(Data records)
(** * A shallow embedding of the fps_fuel game client

    The development follows the JavaScript sources:
    - [NetworkManager] embeds [src/NetworkManager.js]: the peer connection
      guard of the send operations, the dispatch of inbound messages and
      the respawn of the local player;
    - [Kinematics] embeds [Player.update] of the sliding variant of the
      player controller ([src/unnamed/part_003]): gravity, crouch and slide,
      friction, acceleration, jump, world boundary and floor collision;
    - [Combat] embeds [Player.shoot] and [Player.hitTarget].

    JavaScript numbers used for positions and velocities are modelled as
    real numbers; health and damage, which the game only ever changes by
    integer amounts, are modelled as integers. *)

From Stdlib Require Import ZArith Reals Lra Lia List Bool.
From Stdlib Require Import String.
Import ListNotations.

(** A [THREE.Vector3]. *)
Record vec3 := Vec3 { vx : R; vy : R; vz : R }.

(** * src/NetworkManager.js *)
Module NetworkManager.

Open Scope Z_scope.

(** The payloads exchanged over the data channel. [Unknown] stands for a
    payload whose [type] field is none of ['move'], ['shoot'], ['hit']. *)
Inductive message :=
| Move (pos : vec3) (rot_y : R) (health : Z)
| Shoot (pos dir : vec3)
| Hit (damage : Z)
| Unknown.

(** A PeerJS data connection: its [open] flag and what it transmitted. *)
Record connection := Connection { conn_open : bool; conn_sent : list message }.

(** The fields of a [NetworkManager] together with the parts of the player
    it reads and writes ([player.camera] and [player.velocity]). *)
Record state := State {
  conn : option connection;              (* this.conn *)
  health : Z;                            (* this.health *)
  remote_pos : vec3;                     (* this.remotePlayerMesh.position *)
  remote_rot_y : R;                      (* this.remotePlayerMesh.rotation.y *)
  cam_pos : vec3;                        (* this.player.camera.position *)
  cam_rot_y : R;                         (* this.player.camera.rotation.y *)
  velocity : vec3;                       (* this.player.velocity *)
  tracers : list (vec3 * vec3)           (* this.player.createTracer calls *)
}.

(** [this.conn.send(payload)], guarded by
    [if (!this.conn || !this.conn.open) return;]. *)
Definition send (payload : message) (s : state) : state :=
  match conn s with
  | None => s
  | Some c =>
      if negb (conn_open c) then s
      else {| conn := Some (Connection (conn_open c) (conn_sent c ++ [payload]));
              health := health s; remote_pos := remote_pos s;
              remote_rot_y := remote_rot_y s; cam_pos := cam_pos s;
              cam_rot_y := cam_rot_y s; velocity := velocity s;
              tracers := tracers s |}
  end.

Definition sendState (s : state) : state :=
  send (Move (cam_pos s) (cam_rot_y s) (health s)) s.

Definition sendShoot (pos dir : vec3) (s : state) : state :=
  send (Shoot pos dir) s.

Definition sendHit (s : state) : state :=
  send (Hit 20) s.

Definition set_health (h : Z) (s : state) : state :=
  {| conn := conn s; health := h; remote_pos := remote_pos s;
     remote_rot_y := remote_rot_y s; cam_pos := cam_pos s;
     cam_rot_y := cam_rot_y s; velocity := velocity s; tracers := tracers s |}.

(** [respawn()]: [(rx, rz)] are the two values returned by [Math.random()].
    The [alert] and the HUD update have no effect on the modelled state. *)
Definition respawn (rx rz : R) (s : state) : state :=
  {| conn := conn s; health := 100;
     remote_pos := remote_pos s; remote_rot_y := remote_rot_y s;
     cam_pos := Vec3 (rx * 20 - 10)%R (17 / 10)%R (rz * 20 - 10)%R;
     cam_rot_y := cam_rot_y s; velocity := Vec3 0 0 0;
     tracers := tracers s |}.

▶ _What you will do_
Give the number of lines above that hold "remotePlayerMesh", with no other words.

▶ _Solution to this problem_
2